**EXCERPTED RECORDS**
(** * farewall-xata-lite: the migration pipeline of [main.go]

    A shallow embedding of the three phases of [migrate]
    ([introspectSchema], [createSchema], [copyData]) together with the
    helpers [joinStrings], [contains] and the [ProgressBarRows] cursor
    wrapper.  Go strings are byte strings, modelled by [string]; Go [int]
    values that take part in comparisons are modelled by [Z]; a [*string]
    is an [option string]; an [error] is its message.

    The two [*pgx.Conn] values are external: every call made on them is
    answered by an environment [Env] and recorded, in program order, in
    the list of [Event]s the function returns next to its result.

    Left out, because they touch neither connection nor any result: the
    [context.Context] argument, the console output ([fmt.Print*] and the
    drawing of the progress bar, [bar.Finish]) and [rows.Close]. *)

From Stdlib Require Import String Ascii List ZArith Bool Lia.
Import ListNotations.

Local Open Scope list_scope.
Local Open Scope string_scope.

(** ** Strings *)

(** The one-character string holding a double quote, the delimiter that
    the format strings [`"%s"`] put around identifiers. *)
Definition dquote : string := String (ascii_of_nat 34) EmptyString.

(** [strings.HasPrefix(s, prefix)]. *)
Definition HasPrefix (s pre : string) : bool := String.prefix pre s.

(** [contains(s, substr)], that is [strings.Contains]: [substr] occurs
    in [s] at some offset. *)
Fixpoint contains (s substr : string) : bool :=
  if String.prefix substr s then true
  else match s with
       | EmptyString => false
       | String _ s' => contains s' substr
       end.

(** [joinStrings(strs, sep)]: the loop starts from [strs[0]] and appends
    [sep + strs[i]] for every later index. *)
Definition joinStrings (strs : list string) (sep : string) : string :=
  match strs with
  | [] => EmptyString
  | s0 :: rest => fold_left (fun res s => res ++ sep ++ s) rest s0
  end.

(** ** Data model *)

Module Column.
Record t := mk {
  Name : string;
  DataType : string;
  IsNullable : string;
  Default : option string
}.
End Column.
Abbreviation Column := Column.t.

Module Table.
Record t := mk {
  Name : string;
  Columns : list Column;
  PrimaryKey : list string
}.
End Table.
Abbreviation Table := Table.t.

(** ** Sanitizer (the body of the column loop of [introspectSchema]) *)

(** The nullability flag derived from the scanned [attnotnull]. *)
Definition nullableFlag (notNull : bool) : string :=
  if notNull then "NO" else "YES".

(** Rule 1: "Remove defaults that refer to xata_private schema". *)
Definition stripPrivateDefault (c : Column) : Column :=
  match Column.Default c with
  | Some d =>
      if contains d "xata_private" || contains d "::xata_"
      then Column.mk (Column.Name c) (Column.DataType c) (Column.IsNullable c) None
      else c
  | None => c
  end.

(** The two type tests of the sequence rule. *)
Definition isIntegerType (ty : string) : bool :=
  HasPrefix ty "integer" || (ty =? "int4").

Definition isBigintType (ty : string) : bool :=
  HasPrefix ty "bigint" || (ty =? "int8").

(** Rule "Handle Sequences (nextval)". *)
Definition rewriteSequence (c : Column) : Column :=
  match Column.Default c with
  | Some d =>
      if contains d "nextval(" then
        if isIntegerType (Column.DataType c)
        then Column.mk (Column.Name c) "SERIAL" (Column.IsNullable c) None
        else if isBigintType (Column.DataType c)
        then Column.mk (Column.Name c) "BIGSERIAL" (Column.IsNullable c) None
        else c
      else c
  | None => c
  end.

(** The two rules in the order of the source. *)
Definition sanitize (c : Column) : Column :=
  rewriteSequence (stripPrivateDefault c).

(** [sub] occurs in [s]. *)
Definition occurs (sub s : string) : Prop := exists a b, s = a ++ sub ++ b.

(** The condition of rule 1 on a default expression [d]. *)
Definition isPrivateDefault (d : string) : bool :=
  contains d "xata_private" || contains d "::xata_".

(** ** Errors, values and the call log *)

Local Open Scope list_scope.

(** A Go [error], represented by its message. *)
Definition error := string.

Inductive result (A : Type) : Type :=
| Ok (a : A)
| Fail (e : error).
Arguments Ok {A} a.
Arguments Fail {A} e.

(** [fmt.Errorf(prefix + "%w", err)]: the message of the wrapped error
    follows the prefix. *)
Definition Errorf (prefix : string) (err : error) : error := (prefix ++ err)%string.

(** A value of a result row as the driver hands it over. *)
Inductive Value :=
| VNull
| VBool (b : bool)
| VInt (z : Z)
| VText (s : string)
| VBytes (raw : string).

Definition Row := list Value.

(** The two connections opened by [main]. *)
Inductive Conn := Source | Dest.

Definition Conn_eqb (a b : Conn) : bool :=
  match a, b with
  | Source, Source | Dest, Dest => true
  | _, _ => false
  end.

**WHAT YOU HAVE TO DO**
All of the entries above should be transcribed exactly, line for line.

**REPLY TO THE EXERCISE**
(** * farewall-xata-lite: the migration pipeline of [main.go]

    A shallow embedding of the three phases of [migrate]
    ([introspectSchema], [createSchema], [copyData]) together with the
    helpers [joinStrings], [contains] and the [ProgressBarRows] cursor
    wrapper.  Go strings are byte strings, modelled by [string]; Go [int]
    values that take part in comparisons are modelled by [Z]; a [*string]
    is an [option string]; an [error] is its message.

    The two [*pgx.Conn] values are external: every call made on them is
    answered by an environment [Env] and recorded, in program order, in
    the list of [Event]s the function returns next to its result.

    Left out, because they touch neither connection nor any result: the
    [context.Context] argument, the console output ([fmt.Print*] and the
    drawing of the progress bar, [bar.Finish]) and [rows.Close]. *)

From Stdlib Require Import String Ascii List ZArith Bool Lia.
Import ListNotations.

Local Open Scope list_scope.
Local Open Scope string_scope.

(** ** Strings *)

(** The one-character string holding a double quote, the delimiter that
    the format strings [`"%s"`] put around identifiers. *)
Definition dquote : string := String (ascii_of_nat 34) EmptyString.

(** [strings.HasPrefix(s, prefix)]. *)
Definition HasPrefix (s pre : string) : bool := String.prefix pre s.

(** [contains(s, substr)], that is [strings.Contains]: [substr] occurs
    in [s] at some offset. *)
Fixpoint contains (s substr : string) : bool :=
  if String.prefix substr s then true
  else match s with
       | EmptyString => false
       | String _ s' => contains s' substr
       end.

(** [joinStrings(strs, sep)]: the loop starts from [strs[0]] and appends
    [sep + strs[i]] for every later index. *)
Definition joinStrings (strs : list string) (sep : string) : string :=
  match strs with
  | [] => EmptyString
  | s0 :: rest => fold_left (fun res s => res ++ sep ++ s) rest s0
  end.

(** ** Data model *)

Module Column.
Record t := mk {
  Name : string;
  DataType : string;
  IsNullable : string;
  Default : option string
}.
End Column.
Abbreviation Column := Column.t.

Module Table.
Record t := mk {
  Name : string;
  Columns : list Column;
  PrimaryKey : list string
}.
End Table.
Abbreviation Table := Table.t.

(** ** Sanitizer (the body of the column loop of [introspectSchema]) *)

(** The nullability flag derived from the scanned [attnotnull]. *)
Definition nullableFlag (notNull : bool) : string :=
  if notNull then "NO" else "YES".

(** Rule 1: "Remove defaults that refer to xata_private schema". *)
Definition stripPrivateDefault (c : Column) : Column :=
  match Column.Default c with
  | Some d =>
      if contains d "xata_private" || contains d "::xata_"
      then Column.mk (Column.Name c) (Column.DataType c) (Column.IsNullable c) None
      else c
  | None => c
  end.

(** The two type tests of the sequence rule. *)
Definition isIntegerType (ty : string) : bool :=
  HasPrefix ty "integer" || (ty =? "int4").

Definition isBigintType (ty : string) : bool :=
  HasPrefix ty "bigint" || (ty =? "int8").

(** Rule "Handle Sequences (nextval)". *)
Definition rewriteSequence (c : Column) : Column :=
  match Column.Default c with
  | Some d =>
      if contains d "nextval(" then
        if isIntegerType (Column.DataType c)
        then Column.mk (Column.Name c) "SERIAL" (Column.IsNullable c) None
        else if isBigintType (Column.DataType c)
        then Column.mk (Column.Name c) "BIGSERIAL" (Column.IsNullable c) None
        else c
      else c
  | None => c
  end.

(** The two rules in the order of the source. *)
Definition sanitize (c : Column) : Column :=
  rewriteSequence (stripPrivateDefault c).

(** [sub] occurs in [s]. *)
Definition occurs (sub s : string) : Prop := exists a b, s = a ++ sub ++ b.

(** The condition of rule 1 on a default expression [d]. *)
Definition isPrivateDefault (d : string) : bool :=
  contains d "xata_private" || contains d "::xata_".

(** ** Errors, values and the call log *)

Local Open Scope list_scope.

(** A Go [error], represented by its message. *)
Definition error := string.

Inductive result (A : Type) : Type :=
| Ok (a : A)
| Fail (e : error).
Arguments Ok {A} a.
Arguments Fail {A} e.

(** [fmt.Errorf(prefix + "%w", err)]: the message of the wrapped error
    follows the prefix. *)
Definition Errorf (prefix : string) (err : error) : error := (prefix ++ err)%string.

(** A value of a result row as the driver hands it over. *)
Inductive Value :=
| VNull
| VBool (b : bool)
| VInt (z : Z)
| VText (s : string)
| VBytes (raw : string).

Definition Row := list Value.

(** The two connections opened by [main]. *)
Inductive Conn := Source | Dest.

Definition Conn_eqb (a b : Conn) : bool :=
  match a, b with
  | Source, Source | Dest, Dest => true
  | _, _ => false
  end.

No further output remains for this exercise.